Skeletal muscle tissue demonstrates a remarkable malleability and can adjust its metabolic and contractile makeup in response to alterations in functional demands. As a result, great diversity exists in muscle physiology, biochemistry and energy metabolism, all of which are underpinned by the functional changes in the abundance of individual proteins. The proteome represents a highly dynamic and versatile entity that coordinates the adaptive response of skeletal muscle through adjustments in individual protein turnover as well as abundance.
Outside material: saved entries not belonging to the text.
(** One chunk on the stdout of the child, for a call. *)
Lemma chunk_delivers (data : string) (st : session) (e : option Json)
      (buffer : string) :
  listening st h p e buffer ->
  let st' := Supabase.step st (StdoutData h data) in
  match Supabase.matching_frame e
          (fst (Supabase.take_lines buffer data)) with
  | Some parsed => promises st' !! p = Some (Resolved parsed)
  | None =>
      listening st' h p e (snd (Supabase.take_lines buffer data))
  end.
Proof.
  intros Hl. cbn zeta. unfold Supabase.step.
  pose proof (own_listener_delivers data) as Hown.
  destruct (Supabase.matching_frame e
              (fst (Supabase.take_lines buffer data))) as [parsed|] eqn:Hm.
  - refine (proj2 (emit_own data (SupabaseData p e buffer)
                     (fun st' => process st' = Some h
                                 /\ promises st' !! p = Some (Resolved parsed))
                     _ st _ _ _ Hl (proj1 (proj2 Hl)))).
    + now intros st1 [Hp _].
    + intros st1 Hw. specialize (Hown st1 e buffer Hw). cbn zeta in Hown.
      rewrite Hm in Hown. split; [|exact Hown].
      destruct (supabase_listener_frame h data (SupabaseData p e buffer) st1)
        as [Hp _]. rewrite Hp. exact (proj1 Hw).
    + intros l st1 _ [Hp Hq]. split.
      * destruct (supabase_listener_frame h data l st1) as [Hp' _]. congruence.
      * now apply supabase_listener_keeps_settled.
  - refine (emit_own data (SupabaseData p e buffer)
              (fun st' => listening st' h p e
                            (snd (Supabase.take_lines buffer data)))
              _ st _ _ _ Hl (proj1 (proj2 Hl))).
    + now intros st1 [Hp _].
    + intros st1 Hw. specialize (Hown st1 e buffer Hw). cbn zeta in Hown.
      now rewrite Hm in Hown.
    + intros l st1 Hne Hw. now apply other_listener_keeps_waiting.
Qed.

(** The handshake listener itself: it resolves [initSupabaseServer] when a
    line that the chunk completes is a frame with a result, or keeps the
    rest. *)
Lemma init_listener_delivers (data : string) (st : session)
      (buffer : string) :
  shaking_hands st h p buffer ->
  let st' := fst (Supabase.run_listener h data (SupabaseInitData p buffer)
                    st) in
  if Supabase.result_frame_in (fst (Supabase.take_lines buffer data))
  then promises st' !! p = Some (Resolved (JBool true))
  else shaking_hands st' h p (snd (Supabase.take_lines buffer data)).
Proof.
  intros (Hp & Hls & Hq). cbn zeta. cbn [Supabase.run_listener fst].
  unfold Supabase.onInitData.
  destruct (Supabase.take_lines buffer data) as [lines rest]. cbn [fst snd].
  assert (Hst : listeners_for p h
                  (store_listener h (SupabaseInitData p rest) st)
                = [SupabaseInitData p rest]).
  { unfold listeners_for, store_listener. rewrite listeners_of_alter.
    unfold listeners_for, listeners_of in Hls.
    destruct (children st !! h) as [c|]; [|discriminate].
    cbn [stdout_listeners].
    change p with (listener_id (SupabaseInitData p rest)) at 1.
    rewrite filter_replace_own. cbn [listener_id]. now rewrite Hls. }
  destruct (Supabase.result_frame_in lines).
  - replace (process (store_listener h (SupabaseInitData p rest) st))
      with (Some h) by (now rewrite <- Hp).
    unfold resolve, removeListener, store_listener. session_simpl.
    rewrite Hq. session_simpl.
    apply list_lookup_insert_eq. now apply lookup_lt_Some in Hq.
  - split; [exact Hp|]. split; [exact Hst | exact Hq].
Qed.

(** One chunk on the stdout of the child, for the handshake. *)
Lemma chunk_shakes_hands (data : string) (st : session) (buffer : string) :
  shaking_hands st h p buffer ->
  let st' := Supabase.step st (StdoutData h data) in
  if Supabase.result_frame_in (fst (Supabase.take_lines buffer data))
  then promises st' !! p = Some (Resolved (JBool true))
  else shaking_hands st' h p (snd (Supabase.take_lines buffer data)).
Proof.
  intros Hl. cbn zeta. unfold Supabase.step.
  pose proof (init_listener_delivers data) as Hown.
  destruct (Supabase.result_frame_in
              (fst (Supabase.take_lines buffer data))) eqn:Hm.
  - refine (proj2 (emit_own data (SupabaseInitData p buffer)
                     (fun st' => process st' = Some h
                                 /\ promises st' !! p
                                    = Some (Resolved (JBool true)))
                     _ st _ _ _ Hl (proj1 (proj2 Hl)))).
    + now intros st1 [Hp _].
    + intros st1 Hw. specialize (Hown st1 buffer Hw). cbn zeta in Hown.
      rewrite Hm in Hown. split; [|exact Hown].
      destruct (supabase_listener_frame h data (SupabaseInitData p buffer)
                  st1) as [Hp _]. rewrite Hp. exact (proj1 Hw).
    + intros l st1 _ [Hp Hq]. split.
      * destruct (supabase_listener_frame h data l st1) as [Hp' _]. congruence.
      * now apply supabase_listener_keeps_settled.
  - refine (emit_own data (SupabaseInitData p buffer)
              (fun st' => shaking_hands st' h p
                            (snd (Supabase.take_lines buffer data)))
              _ st _ _ _ Hl (proj1 (proj2 Hl))).
    + now intros st1 [Hp _].
    + intros st1 Hw. specialize (Hown st1 buffer Hw). cbn zeta in Hown.
      now rewrite Hm in Hown.
    + intros l st1 Hne Hw. now apply other_listener_keeps_waiting.
Qed.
Until very recently, research relating to protein turnover was largely limited to average synthesis rates of protein mixtures, e.g. from whole muscle homogenates. This project utilises our new methodology, coined dynamic proteome profiling, combining deuterium labelling and advanced proteomic techniques with computational biology, to investigate muscle protein dynamics at the individual protein level. We have used programmed exercise to perturb skeletal muscle in vivo for the purposes of studying two contrasting types of muscle adaptation, each over a chronic 30-day period. The first is an endurance stimulus that induced changes in protein abundance for 50 individual muscle proteins. Of these changes, 30 % were driven by changes in synthesis, 38 % were driven by degradation only and the remaining 32 % by changes in a combination of both synthesis and degradation. We also provide new evidence to demonstrate that in response to resistance exercise training individual proteins increase the rates of protein turnover and can be selectively degraded at varying rates to alter individual protein abundances. As a result, we report, 27 of 91 proteins studied exhibited a change in abundance in response to muscle hypertrophy. Of which 96 % were driven by synthesis and 4 % of proteins were driven by degradation. For the remaining 64 proteins that did not change in abundance, 36 % increased protein turnover, 17 % decreased in protein turnover and 47 % of proteins were unaffected by our resistance exercise training stimulus. This work is the first of its kind and presents a highly novel contribution to the rapidly growing field of exercise proteomics.